(* ===== verification/McpSetup.v ===== *)
(** * McpSetup: the broker built at startup ([riftgate/src/mcp.rs])

    [build_mcp_broker]: the signing key from the configuration or from the random source, the
    audit log ([FileWal] under the configured path, or [NoopWal]), the tenant map and the
    choice between enforcing and dry run.  The random key and the state of the disk are
    arguments; logging is left out. *)

From Stdlib Require Import Ascii String.
From S2P Require Import Prelude Http1 FileWal Capability Text WalLog Mcp Config.

#[local] Open Scope string_scope.
#[local] Open Scope list_scope.
#[local] Open Scope Z_scope.

(** ** The signing key *)

Definition hex_value (c : ascii) : option Z :=
  let n := Z.of_nat (nat_of_ascii c) in
  if (48 <=? n) && (n <=? 57) then Some (n - 48)
  else if (97 <=? n) && (n <=? 102) then Some (n - 87)
  else if (65 <=? n) && (n <=? 70) then Some (n - 55) else None.

(** [u8::from_str_radix(s, 16)] on two characters: a leading [+] is a sign. *)
Definition hex_pair (c1 c2 : ascii) : option Z :=
  lo ← hex_value c2;
  if Ascii.eqb c1 "+" then Some lo else hi ← hex_value c1; Some (hi * 16 + lo).

Fixpoint hex_chunks (s : string) : option (list byte) :=
  match s with
  | String c1 (String c2 s) => b ← hex_pair c1 c2; bs ← hex_chunks s; Some (byte_of_Z b :: bs)
  | _ => Some []
  end.

Definition zero_key : list byte := replicate 32 (byte_of_Z 0).

(** [parse_hex_key]: anything malformed gives the zero key. *)
Definition parse_hex_key (hex : string) : list byte :=
  let hex := trim hex in
  if (String.length hex =? 64)%nat then default zero_key (hex_chunks hex) else zero_key.

(** ** Tenants *)

Definition tenant_id_from_key (key : string) : Z :=
  match parse_u32 key with
  | Some n => n
  | None =>
      let hash := foldl (fun hash b => wrapping_mul 32 (Z.lxor hash (byte_to_Z b)) 16777619) 2166136261
                    (as_bytes key) in
      if hash =? 0 then 1 else hash
  end.

(** The tenant map, from the configuration's entries in the order the map yields them: a
    later entry with the same id replaces an earlier one. *)
Definition tenant_configs (l : list (string * TenantAllowlist)) : gmap Z TenantAllowlist :=
  foldl (fun m kv => <[ tenant_id_from_key (fst kv) := snd kv ]> m) ∅ l.

(** ** The log *)

(** [NoopWal]. *)
Record NoopWal := mkNoopWal {}.

#[global] Instance NoopWal_wal : WAL NoopWal :=
  {| append _ _ w := (Ok 0, w); flush _ w := (Ok tt, w); wal_durable _ := None |}.

(** [Arc<dyn WAL>]. *)
Inductive AuditWal := OnFile (w : FileWal) | OnNothing (w : NoopWal).

Definition audit_wal_config : FileWalConfig :=
  mkWalConfig 1 (segment_size_max FileWalConfig_default) (flush_interval FileWalConfig_default)
    (flush_buffer_bytes FileWalConfig_default).

(** [disk] is what the directory at a path holds. *)
Definition choose_wal (io : nat -> bool) (disk : string -> Disk) (wal_path : option string) : AuditWal :=
  match wal_path with
  | Some path =>
      match file_open io audit_wal_config (disk path) with
      | Some (Ok w) => OnFile w
      | _ => OnNothing (mkNoopWal)
      end
  | None => OnNothing (mkNoopWal)
  end.

Definition map_snd {A B C} (f : B -> C) (p : A * B) : A * C := (fst p, f (snd p)).

Definition AuditWal_wal (clock : Z -> Z) (io : Z -> nat -> bool) : WAL AuditWal :=
  {| append bytes d w :=
       match w with
       | OnFile w => map_snd OnFile (append (WAL := FileWal_wal clock io) bytes d w)
       | OnNothing w => map_snd OnNothing (append bytes d w)
       end;
     flush t w :=
       match w with
       | OnFile w => map_snd OnFile (flush (WAL := FileWal_wal clock io) t w)
       | OnNothing w => map_snd OnNothing (flush t w)
       end;
     wal_durable w :=
       match w with
       | OnFile w => wal_durable (WAL := FileWal_wal clock io) w
       | OnNothing w => wal_durable w
       end |}.

(** ** The broker *)

Inductive McpBroker :=
| Enforcing (b : AllowlistBroker AuditWal)
| DryRun (b : DryRunBroker (AllowlistBroker AuditWal)).

(** [build_mcp_broker]: [None] when no tenant is configured, [Some None] for the panic of an
    expiry out of range. *)
Definition build_mcp_broker (random_key : list byte) (io : nat -> bool) (disk : string -> Disk)
    (mcp : McpConfig) (counter : Z) : option (option McpBroker) :=
  match tenants mcp with
  | [] => None
  | entries =>
      let key := match signing_key_hex mcp with Some hex => parse_hex_key hex | None => random_key end in
      let wal := choose_wal io disk (wal_path mcp) in
      Some (inner ← broker_new (tenant_configs entries) key wal counter;
            Some (if enforce mcp then Enforcing inner else DryRun (mkDryRun inner)))
  end.

(** [authorize] behind [Arc<dyn CapabilityBroker>]. *)
Definition McpBroker_broker (hmac : list byte -> list byte -> list byte)
    (to_vec : AuditRecord -> option (list byte)) (clock : Z -> Z) (io : Z -> nat -> bool) :
    CapabilityBroker McpBroker :=
  {| authorize now request identity b :=
       let inner := AllowlistBroker_broker hmac to_vec (W := AuditWal) (H := AuditWal_wal clock io) in
       match b with
       | Enforcing b => map_snd Enforcing (authorize (CapabilityBroker := inner) now request identity b)
       | DryRun b =>
           map_snd DryRun (authorize (CapabilityBroker := DryRunBroker_broker (H := inner)) now request identity b)
       end |}.

(** * Proofs *)

(** ** The signing key *)

(** Printable ASCII has no white space to trim. *)
Definition plain (b : byte) : bool := (33 <=? byte_to_Z b) && (byte_to_Z b <? 128).

Lemma ws_len_plain bs : forallb plain bs = true -> ws_len bs = 0%nat.
Proof.
  destruct bs as [|b bs]; [done|]. cbn [forallb]. intros [Hb _]%andb_prop.
  destruct bs as [|b1 [|b2 bs]]; by destruct b.
Qed.

Lemma forallb_drop {A} (P : A -> bool) n l : forallb P l = true -> forallb P (drop n l) = true.
Proof. rewrite <- (take_drop n l) at 1. rewrite forallb_app. by intros [_ ?]%andb_prop. Qed.

Lemma trim_plain s : forallb plain (as_bytes s) = true -> trim s = s.
Proof.
  intros Hp. unfold trim. set (bs := as_bytes s) in *.
  assert (Hs : trim_start (length bs) bs = bs).
  { destruct (length bs); [done|]. cbn. by rewrite (ws_len_plain bs Hp). }
  assert (He : ws_end bs = 0%nat).
  { unfold ws_end. cbn [List.find]. rewrite !ws_len_plain by by apply forallb_drop. cbn. by rewrite !andb_false_r. }
  rewrite Hs. replace (trim_end_bytes (length bs) bs) with bs.
  - unfold of_bytes, bs, as_bytes. apply string_of_list_byte_of_string.
  - destruct (length bs); [done|]. cbn [trim_end_bytes]. by rewrite He.
Qed.

Lemma hex_chunks_encode k : hex_chunks (hex_encode k) = Some k.
Proof.
  induction k as [|b k IH]; [done|]. cbn [hex_encode hex_chunks].
  assert (Hb : hex_pair (hex_digit (byte_to_Z b / 16)) (hex_digit (byte_to_Z b mod 16)) = Some (byte_to_Z b))
    by (by destruct b).
  rewrite Hb. cbn. rewrite IH. cbn. f_equal. f_equal. by destruct b.
Qed.

Lemma hex_encode_length k : String.length (hex_encode k) = (2 * length k)%nat.
Proof. induction k as [|b k IH]; cbn [hex_encode String.length length]; lia. Qed.

Lemma hex_encode_plain k : forallb plain (as_bytes (hex_encode k)) = true.
Proof.
  induction k as [|b k IH]; [done|]. unfold as_bytes in *.
  change (plain (byte_of_ascii (hex_digit (byte_to_Z b / 16))) && (plain (byte_of_ascii (hex_digit (byte_to_Z b mod 16)))
    && forallb plain (list_byte_of_string (hex_encode k))) = true).
  rewrite IH. by destruct b.
Qed.

(** A key written in hexadecimal is read back. *)
Lemma hex_key_roundtrip k : length k = 32%nat -> parse_hex_key (hex_encode k) = k.
Proof.
  intros Hk. unfold parse_hex_key. rewrite trim_plain by apply hex_encode_plain.
  by rewrite hex_encode_length, Hk, hex_chunks_encode.
Qed.

(** ** Tenants *)

(** The binary and the resolver of [riftgate-core] compute the same id. *)
Lemma tenant_id_from_key_str key : tenant_id_from_key key = tenant_id_from_str key.
Proof.
  unfold tenant_id_from_key, tenant_id_from_str. destruct (parse_u32 key); [done|].
  assert (Hfold : forall h, foldl (fun hash b => wrapping_mul 32 (Z.lxor hash (byte_to_Z b)) 16777619) h (as_bytes key)
                  = foldl fnv_step h (list_ascii_of_string key)).
  { induction key as [|c key IH]; intros h; [done|]. unfold as_bytes in *.
    change (list_byte_of_string (String c key)) with (byte_of_ascii c :: list_byte_of_string key).
    cbn [list_ascii_of_string foldl]. rewrite IH. f_equal. unfold fnv_step. do 2 f_equal. by destruct c as [[] [] [] [] [] [] [] []]. }
  by rewrite Hfold.
Qed.

Lemma tenant_configs_lookup entries k al :
  (k, al) ∈ entries ->
  (forall k' al', (k', al') ∈ entries -> tenant_id_from_key k' = tenant_id_from_key k -> al' = al) ->
  tenant_configs entries !! tenant_id_from_key k = Some al.
Proof.
  unfold tenant_configs. generalize (∅ : gmap Z TenantAllowlist).
  induction entries as [|[k0 al0] entries IH] using rev_ind; intros m Hin Huniq; [by apply elem_of_nil in Hin|].
  rewrite foldl_snoc. cbn [fst snd]. destruct (decide (tenant_id_from_key k0 = tenant_id_from_key k)) as [He|He].
  - rewrite He, lookup_insert_eq. f_equal. eapply Huniq; [|done]. set_solver.
  - rewrite lookup_insert_ne by done. apply IH; [|set_solver].
    apply elem_of_app in Hin as [|[= -> ->]%list_elem_of_singleton]; done.
Qed.

(** ** The construction *)

Definition broker_of (b : McpBroker) : AllowlistBroker AuditWal :=
  match b with Enforcing b => b | DryRun b => dry_inner b end.

Definition key_of (random_key : list byte) (mcp : McpConfig) : list byte :=
  match signing_key_hex mcp with Some hex => parse_hex_key hex | None => random_key end.

(** A tenant of the configuration gets its own allowlist: the broker, asked with the
    identity that the header resolver derives from the tenant's name, judges by the rules
    written under that name, signs with the configured key and audits to the chosen log. *)
Lemma build_mcp_broker_serves random_key io disk mcp counter b k al :
  build_mcp_broker random_key io disk mcp counter = Some (Some b) ->
  (k, al) ∈ tenants mcp ->
  (forall k' al', (k', al') ∈ tenants mcp -> tenant_id_from_key k' = tenant_id_from_key k -> al' = al) ->
  broker_new (tenant_configs (tenants mcp)) (key_of random_key mcp) (choose_wal io disk (wal_path mcp)) counter
    = Some (broker_of b) /\
  tenant_configs (tenants mcp) !! tenant_id_from_str k = Some al /\
  (exists x, b = if enforce mcp then Enforcing x else DryRun (mkDryRun x)).
Proof.
  intros Hb Hin Huniq. rewrite <- tenant_id_from_key_str. split; [|split; [by apply tenant_configs_lookup|]];
    revert Hb; unfold build_mcp_broker; destruct (tenants mcp) as [|e es] eqn:E; try done;
    unfold key_of; destruct (broker_new _ _ _ _) as [inner|]; try done; cbn; intros [= <-].
  - by destruct (enforce mcp).
  - by exists inner.
Qed.
(* ===== verification/Process.v ===== *)
(** * Process: the binary from its command line to its exit code
      ([riftgate/src/main.rs], [bootstrap.rs], [error.rs], [shutdown.rs])

    [run] is a list of effects, in the order the code has them, and a result; [Sys] holds
    what the rest of the system answers.  Logging through [tracing] is left out; the two
    lines on the standard error stream are kept.  The handler state is what the handler
    reads: of the configuration that is the URL, the credential and the timeout of the
    backend ([Proxy.v] takes them as arguments). *)

From Stdlib Require Import Ascii String SpecFloat.
From S2P Require Import Prelude Core Weighted KvAware Circuit Hedged FileWal Capability Text WalLog Mcp Obs Config McpSetup.

#[local] Open Scope string_scope.
#[local] Open Scope list_scope.
#[local] Open Scope Z_scope.

(** ** Errors *)

Inductive RiftgateError :=
| EConfig (m : string)
| EIo (m : string)
| EOpenTelemetry (m : string)
| EHyper (m : string).

Definition riftgate_error_display (e : RiftgateError) : string :=
  match e with
  | EConfig m => "configuration error: " +:+ m
  | EIo m => "io error: " +:+ m
  | EOpenTelemetry m => "opentelemetry setup failed: " +:+ m
  | EHyper m => "hyper error: " +:+ m
  end.

(** [Display for ConfigError]. *)
Definition config_error_display (e : ConfigError) : string :=
  match e with
  | FileRead path message => "could not read config file `" +:+ path +:+ "`: " +:+ message
  | TomlParse path message => "invalid TOML in `" +:+ path +:+ "`: " +:+ message
  | EnvParse key expected got => "env var `" +:+ key +:+ "` is not a valid " +:+ expected +:+ ": got `" +:+ got +:+ "`"
  | Validation path expected got layer =>
      "config validation: `" +:+ path +:+ "` must be " +:+ expected +:+ ", got `" +:+ got +:+ "` (from "
        +:+ layer_display layer +:+ ")"
  end.

Definition bullet : string := String lf "" +:+ "  - ".

(** [From<Vec<ConfigError>>]. *)
Definition from_config_errors (errors : list ConfigError) : RiftgateError :=
  EConfig ("the configuration was rejected:" +:+ bullet +:+ join bullet (config_error_display <$> errors)).

(** ** Signals *)

Inductive Signal := SIGTERM | SIGINT | OtherSignal.

(** [wait_for_signal]: which signal ends the wait, by the handlers that could be installed;
    [None] goes on waiting. *)
Definition signal_ends (term_ok int_ok : bool) (s : Signal) : option string :=
  match s with
  | SIGTERM => if term_ok then Some "SIGTERM" else None
  | SIGINT => if negb term_ok then Some "SIGINT" else if int_ok then Some "SIGINT" else None
  | OtherSignal => None
  end.

Fixpoint wait_for_signal (term_ok int_ok : bool) (signals : list Signal) : option string :=
  match signals with
  | [] => None
  | s :: signals =>
      match signal_ends term_ok int_ok s with Some name => Some name | None => wait_for_signal term_ok int_ok signals end
  end.

(** ** The process *)

Record Cli := mkCli { cli_config : option string; cli_check : bool; drain_grace_ms : Z }.

Inductive Sink := JsonSink | KernelSink (s : BpfSink) | OtelSink.

Section process.
Context {Addr : Type} (default_addr : Addr) (parse_addr : string -> option Addr) (addr_error : string)
  (f32_display : spec_float -> string) (addr_display : Addr -> string) (bpf_compiled : bool).

(** What the handler is given. *)
Record HandlerState := mkHandlerState {
  hs_url : string;
  hs_auth : string;
  hs_timeout_ms : Z;
  hs_router : CircuitBreakerArbiter (HedgedRouter (KvAwareRouter WeightedRandomRouter));
  hs_pool : BackendPool;
  hs_signals : BackendSignals;
  hs_broker : option McpBroker;
  hs_resolver : GatewayResolver;
}.

Inductive Effect :=
| InitTracing (filter : string) (format : LogFormat)
| StartBus (capacity : Z) (sinks : list Sink)
| Bind (addr : Addr)
| SpawnSignalWaiter
| SpawnGpuPoller (endpoint : string)
| AcceptLoop (state : HandlerState) (grace_ns : Z)
| OtelShutdown
| DropBus
| Stderr (line : string).

(** The answers of the system. *)
Record Sys := mkSys {
  sys_runtime : result unit string;
  sys_env : list (string * string);
  sys_rust_log : option string;
  sys_read : string -> result string string;
  sys_toml : string -> result (Config Addr) string;
  sys_otel : string -> result unit string;
  sys_bind : Addr -> result unit string;
  sys_local_addr : result Addr string;
  sys_random_key : list byte;
  sys_wal_io : nat -> bool;
  sys_disk : string -> Disk;
  sys_counter : Z;
  sys_accept : HandlerState -> Z -> result Z string;
}.

Definition env_var (sys : Sys) (k : string) : option string :=
  snd <$> List.find (fun kv => String.eqb (fst kv) k) (sys_env sys).

(** [init_tracing]. *)
Definition init_tracing (sys : Sys) (c : Config Addr) : Effect :=
  InitTracing (default (level (log c)) (sys_rust_log sys)) (format (log c)).

(** [build_observability]: whether there is a provider, and the bus. *)
Definition build_observability (sys : Sys) (c : Config Addr) : Effect * bool :=
  let sinks := [JsonSink; KernelSink (bpf_from_env bpf_compiled (env_var sys "RIFTGATE_ENABLE_BPF"))] in
  match sys_otel sys (otel_endpoint (obs c)) with
  | Ok _ => (StartBus (bus_capacity (obs c)) (sinks ++ [OtelSink]), true)
  | Err _ => (StartBus (bus_capacity (obs c)) sinks, false)
  end.

(** The state of the handlers; [None] is a panic while it is put together. *)
Definition handler_state (sys : Sys) (c : Config Addr) : option HandlerState :=
  router ← production_router;
  let broker := build_mcp_broker (sys_random_key sys) (sys_wal_io sys) (sys_disk sys) (mcp c) (sys_counter sys) in
  broker ← match broker with None => Some None | Some None => None | Some (Some b) => Some (Some b) end;
  Some (mkHandlerState (url (backend c)) (expose (auth_header (backend c))) (timeout_ms (backend c)) router
          (mkPool [0]) (mkSignals []) broker (build_tenant_resolver (multitenancy c))).

(** From the listener on: the error of [bind] names the address. *)
Definition serve_until_drained (sys : Sys) (cli : Cli) (c : Config Addr) : list Effect * option (result unit RiftgateError) :=
  match sys_bind sys (listen_addr (server c)) with
  | Err e => ([], Some (Err (EIo ("could not bind " +:+ addr_display (listen_addr (server c)) +:+ ": " +:+ e))))
  | Ok _ =>
      let bound := [Bind (listen_addr (server c))] in
      match sys_local_addr sys with
      | Err e => (bound, Some (Err (EIo e)))
      | Ok _ =>
          let spawned := bound ++ [SpawnSignalWaiter] ++
            match env_var sys "RIFTGATE_GPU_DCGM_ENDPOINT" with Some ep => [SpawnGpuPoller ep] | None => [] end in
          match handler_state sys c with
          | None => (spawned, None)
          | Some st =>
              let grace := drain_grace_ms cli * 1000000 in
              (spawned ++ [AcceptLoop st grace],
               Some match sys_accept sys st grace with Ok _ => Ok tt | Err e => Err (EIo e) end)
          end
      end
  end.
(** [dump] selects, from entries in id order, the first [limit] whose id is in the window. *)
Theorem dump_window args es :
  StronglySorted (fun a b => e_entry_id a <= e_entry_id b) es ->
  StronglySorted (fun a b => e_entry_id a <= e_entry_id b) (select_entries args es) /\
  (forall e, e ∈ select_entries args es ->
     e ∈ es /\ from_option (fun f => f <= e_entry_id e) True (d_from args) /\
     from_option (fun t => e_entry_id e <= t) True (d_to args)) /\
  (forall n, d_limit args = Some n -> (length (select_entries args es) <= n)%nat) /\
  (forall e e', e ∈ select_entries args es -> e' ∈ es ->
     within_range (e_entry_id e') (d_from args) (d_to args) = true -> e_entry_id e' < e_entry_id e ->
     e' ∈ select_entries args es).
Proof.
  intros Hs. unfold select_entries. set (kept := filter _ es).
  assert (Hk : StronglySorted (fun a b => e_entry_id a <= e_entry_id b) kept).
  { subst kept. induction Hs as [|x l Hs IH Hx]; [constructor|]. rewrite filter_cons. case_decide; [|done].
    constructor; [done|]. rewrite Forall_forall in *. intros y [_ Hy]%list_elem_of_filter. by apply Hx. }
  assert (Hin : forall e, e ∈ kept -> e ∈ es /\ from_option (fun f => f <= e_entry_id e) True (d_from args) /\
                  from_option (fun t => e_entry_id e <= t) True (d_to args)).
  { intros e [Hr He]%list_elem_of_filter. unfold within_range in Hr. apply andb_prop in Hr as [H1 H2].
    split; [done|]. destruct (d_from args), (d_to args); cbn; lia. }
  destruct (d_limit args) as [n|].
  - rewrite <- (take_drop n kept) in Hk. split_and!.
    + by apply StronglySorted_app_1_l in Hk.
    + intros e He. apply Hin. by eapply subseteq_take.
    + intros m [= <-]. rewrite length_take. lia.
    + intros e e' He He' Hr Hlt. assert (Hk' : e' ∈ kept) by by apply list_elem_of_filter.
      rewrite <- (take_drop n kept) in Hk'. apply elem_of_app in Hk' as [|Hd]; [done|].
      pose proof (StronglySorted_app_1_elem_of _ _ _ _ _ Hk He Hd). cbn in *. lia.
  - split_and!; [done|done|done|]. intros e e' _ He' Hr _. by apply list_elem_of_filter.
Qed.
End decode_proofs.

_ _ _

Everything above from the line containing "- rewrite He, lookup_insert_eq." down to the line containing "(k, al) ∈ tenants mcp ->" is to be transcribed exactly, with both of those lines included and nothing else added.

  - rewrite He, lookup_insert_eq. f_equal. eapply Huniq; [|done]. set_solver.
  - rewrite lookup_insert_ne by done. apply IH; [|set_solver].
    apply elem_of_app in Hin as [|[= -> ->]%list_elem_of_singleton]; done.
Qed.

(** ** The construction *)

Definition broker_of (b : McpBroker) : AllowlistBroker AuditWal :=
  match b with Enforcing b => b | DryRun b => dry_inner b end.

Definition key_of (random_key : list byte) (mcp : McpConfig) : list byte :=
  match signing_key_hex mcp with Some hex => parse_hex_key hex | None => random_key end.

(** A tenant of the configuration gets its own allowlist: the broker, asked with the
    identity that the header resolver derives from the tenant's name, judges by the rules
    written under that name, signs with the configured key and audits to the chosen log. *)
Lemma build_mcp_broker_serves random_key io disk mcp counter b k al :
  build_mcp_broker random_key io disk mcp counter = Some (Some b) ->
  (k, al) ∈ tenants mcp ->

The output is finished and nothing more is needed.